Après la peinture, la photographie hérita de la tache de devoir “rendre des comptes au monde”, de la réalité et sa supposée “objectivité”. Mais le fait photographique, malgré le fait qu’elle fit sien le terme, ne nous révèle pas non plus le monde: l’image photographique s’élabore en un clin d’obturateur, mais elle suppose une série complexe de manipulations et d’élaborations, tant “physiques” (lumières, objectifs,... etc.) que conceptuelles et formelles (mises en scène, cadrage, thèmes, parcours,... etc.) que l’œil du photographe - c’est à dire son sens de l’ordre, ses finalités et affinités ontologiques et éthiques, sa vision du monde - a prises avant cette fraction de seconde pendant laquelle l’image s’imprime sur la pellicule. Et c’est précisemment ce que Nelson nous invite à regarder dans ce parcours de son objectif, dans ce safari par lequel, à la chasse d’images, il s’approprie un continent et ses villes.

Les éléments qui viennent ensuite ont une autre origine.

(** The set [seen] stays a sorted set. *)
Lemma build_seen_sorted fuel c st st' :
  build fuel c st = Some st' ->
  osorted (fun c => c) (seen st) -> osorted (fun c => c) (seen st').
Proof.
  revert c st st'. induction fuel as [|fuel IH]; intros c st st'; [done|].
  destruct (omap_find (toEdge c) innerEdges) as [dest|] eqn:Hd.
  2: { simpl. rewrite Hd. by intros [= <-]. }
  rewrite (build_eq _ _ _ _ Hd). intros Hr Hs. revert Hr.
  apply (foldM_inv (fun r => osorted (fun c => c) (seen r)));
    [by apply cset_insert_sorted|].
  intros acc i acc' _ Hacc. destruct (omap_find (toEdge i) innerEdges).
  - destruct (cset_count i (seen acc)); [by intros [= <-]|].
    destruct (build fuel i _) as [t|] eqn:Ht; [|done]. intros [= <-].
    by apply IH in Ht.
  - destruct (laneSectionsConnected _ _ _); [|by intros [= <-]].
    destruct (outerConnection _ _ _ _). by intros [= <-].
Qed.

(** The fuel [flattenFuel] exceeds the measure of every call. *)
Lemma flattenFuel_enough (X : gset (string * string * Z * Z)) :
  size (U ∖ X) < flattenFuel innerEdges.
Proof.
  unfold flattenFuel.
  pose proof (size_list_to_set_le (ckey <$> innerConnections innerEdges)) as Hle.
  rewrite length_fmap in Hle. apply Nat.lt_succ_r. etrans; [|apply Hle].
  apply subseteq_size. unfold keyset. set_solver.
Qed.

Lemma build_total c st :
  is_Some (build (flattenFuel innerEdges) c st).
Proof. apply build_total_measure, flattenFuel_enough. Qed.

(** C3: [buildConnectionsToOuter] returns: with the fuel [flattenFuel] (one
    call for every connection of an inner road and one for the first) or
    more, the recursion ends for every connection and every set [seen],
    also when the roads of a junction lead into each other in a circle. *)
Theorem buildConnectionsToOuter_total fuel c st :
  flattenFuel innerEdges <= fuel ->
  is_Some (buildConnectionsToOuter opts innerEdges fuel c st).
Proof.
  intros Hfuel. apply build_total_measure.
  eapply Nat.lt_le_trans; [apply flattenFuel_enough|done].
Qed.

(** C2: whatever [buildConnectionsToOuter] appends to [into] ends at a road
    that is not an inner road: no connection into a junction's connecting
    road is left. *)
Theorem buildConnectionsToOuter_outer fuel c st st' :
  buildConnectionsToOuter opts innerEdges fuel c st = Some st' ->
  Forall (fun cn => omap_find (toEdge cn) innerEdges = None) (into st) ->
  Forall (fun cn => omap_find (toEdge cn) innerEdges = None) (into st').
Proof.
  intros (new & -> & Hnew)%build_emits Hst. apply Forall_app. split; [done|].
  eapply Forall_impl; [done|]. apply flat_path_outer.
Qed.

(** C8: [buildConnectionsToOuter] keeps what was in [into], and every
    connection it appends starts where [c] starts: at the same road, lane
    and contact point, with the same flag [all]. *)
Theorem buildConnectionsToOuter_origin fuel c st st' :
  buildConnectionsToOuter opts innerEdges fuel c st = Some st' ->
  exists new, into st' = into st ++ new /\
    Forall (fun cn => fromEdge cn = fromEdge c /\ fromLane cn = fromLane c /\
                      fromCP cn = fromCP c /\ conn_all cn = conn_all c) new.
Proof.
  intros (new & -> & Hnew)%build_emits. exists new. split; [done|].
  eapply Forall_impl; [done|]. apply flat_path_origin.
Qed.

(** C7: [buildConnectionsToOuter] implements the path specification: every
    connection it appends follows continuations through inner roads from
    [c] to the first road outside ([flat_path]), the set [seen] only grows,
    and it stays a sorted set. *)
Theorem buildConnectionsToOuter_sound fuel c st st' :
  buildConnectionsToOuter opts innerEdges fuel c st = Some st' ->
  osorted (fun c => c) (seen st) ->
  (exists new, into st' = into st ++ new /\
     Forall (flat_path opts innerEdges c) new) /\
  keyset (seen st) ⊆ keyset (seen st') /\
  osorted (fun c => c) (seen st').
Proof.
  intros Hr Hs. split; [by eapply build_emits|].
  split; [by eapply build_seen_mono|by eapply build_seen_sorted].
Qed.

(** The result of [buildConnectionsToOuter] does not depend on the
    fuel: a call that returns with some fuel returns the same with the
    fuel [flattenFuel]. *)
Theorem buildConnectionsToOuter_fuel fuel c st r :
  buildConnectionsToOuter opts innerEdges fuel c st = Some r ->
  buildConnectionsToOuter opts innerEdges (flattenFuel innerEdges) c st = Some r.
Proof.
  intros Hr. destruct (decide (fuel <= flattenFuel innerEdges)) as [Hle|Hgt].
  - by eapply build_fuel_mono.
  - destruct (build_total_measure (flattenFuel innerEdges) c st) as [r' Hr'];
      [apply flattenFuel_enough|].
    rewrite Hr'. f_equal.
    eapply build_fuel_mono in Hr'; [|apply Nat.lt_le_incl, Nat.nle_gt, Hgt].
    congruence.
Qed.

End flattening_theorems.

(** ** The loop of loadNetwork that flattens *)

Section loadNetwork_theorems.
Context `{ShapeOps} (opts : Options).

(** One connection of a road: the body of the loop returns, and what it
    adds to [connections2] runs between roads that are not inner roads. *)
Lemma flattenConnection_spec innerEdges acc i :
  Forall (outerEnds innerEdges) acc.1 ->
  exists acc', flattenConnection opts innerEdges acc i = Some acc' /\
    Forall (outerEnds innerEdges) acc'.1.
Proof.
  intros Hacc. unfold flattenConnection.
  case_bool_decide as Hfrom; [by exists acc|].
  apply eq_None_not_Some in Hfrom.
  case_bool_decide as Hto.
  - destruct (build_total opts innerEdges i
                (mkFlat acc.1 [] acc.2)) as [st Hst].
    rewrite Hst. eexists. split; [done|]. simpl.
    apply build_emits in Hst as (new & -> & Hnew). simpl.
    apply Forall_app. split; [done|]. eapply Forall_impl; [done|].
    intros cn Hcn. split; [|by eapply flat_path_outer].
    apply flat_path_origin in Hcn as (-> & _). done.
  - apply eq_None_not_Some in Hto. eexists. split; [done|]. simpl.
    apply Forall_app. split; [done|]. by repeat constructor.
Qed.

(** C4: the loop of [loadNetwork] that computes [connections2] returns,
    and every connection of [connections2] runs between two roads that are
    not inner roads: the connecting roads of the junctions are flattened
    away. *)
Theorem flattenConnections_outer edges :
  exists r, flattenConnections opts edges = Some r /\
    Forall (outerEnds (innerEdgesOf edges)) r.1.
Proof.
  unfold flattenConnections. apply foldM_total; [by constructor|].
  intros acc j _ Hacc. apply foldM_total; [done|].
  intros acc' i _. apply flattenConnection_spec.
Qed.

End loadNetwork_theorems.

(** ** revertID *)

(** [revertID] undoes itself exactly on the ids that do not start with
    two minus signs: the id of the backward edge of a road leads back to
    the id of the forward edge. *)
Theorem revertID_involutive id :
  revertID (revertID id) = id <-> doubleMinus id = false.
Proof.
  destruct id as [|a [|b rest]]; simpl; [done|..].
  - by destruct (Ascii.eqb_spec a "-") as [->|Ha]; simpl; rewrite ?Ascii.eqb_refl.
  - destruct (Ascii.eqb_spec a "-") as [->|Ha]; simpl; rewrite ?Ascii.eqb_refl;
      [|done].
    destruct (Ascii.eqb_spec b "-") as [->|Hb]; simpl; rewrite ?Ascii.eqb_refl;
      [|done].
    split; [|done]. intros Heq%(f_equal String.length). simpl in Heq. lia.
Qed.

(** ** laneSectionsConnected *)

Lemma followLanes_cons l lanes i :
  followLanes (l :: lanes) i =
  followLanes lanes (if Z.eqb (lane_id l) i then lane_successor l else i).
Proof. done. Qed.

Lemma followLanes_app lanes1 lanes2 i :
  followLanes (lanes1 ++ lanes2) i = followLanes lanes2 (followLanes lanes1 i).
Proof. apply fold_left_app. Qed.

(** No lane has the id: [in] stays. *)
Lemma followLanes_none lanes i :
  Forall (fun k => lane_id k <> i) lanes -> followLanes lanes i = i.
Proof.
  induction 1 as [|k lanes Hk _ IH]; [done|].
  rewrite followLanes_cons. by apply Z.eqb_neq in Hk as ->.
Qed.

Ses photographies ne nous renvoient pas aux lieux communs, et sa conscience n’est pas non plus celle du colonisé touchant le nombril du monde, mais bien celle du poète qui se découvre à travers son parcours. Ses territoires, ses villes, ont un nom et une marque, mais ils sont aussi - et peut-être avant tout - ce règne de l’hommcontemporaine se superposent et cohabitent avec elle et nous obligent à porter un autre regard. Plus précisemment, Nelson a su écouter aussi le langage de ces formes, parceque s’il est vrai qu’á travers la photographie nous ne “connaissons” pas non plus, par bonheur, comme il nous le démontre si bien, grace à elles nous pouvons continuer à rêver le monde, à l’inventer, à l’interpréter, jouer à l’apréhender... bien que ce soit pour se réveiller demain convaincu qu’une fois de plus il nous a échappé.


 
 
 
 
 
 
 

Adolfo Cifuentes, Bucaramanga, Marzo de 1999.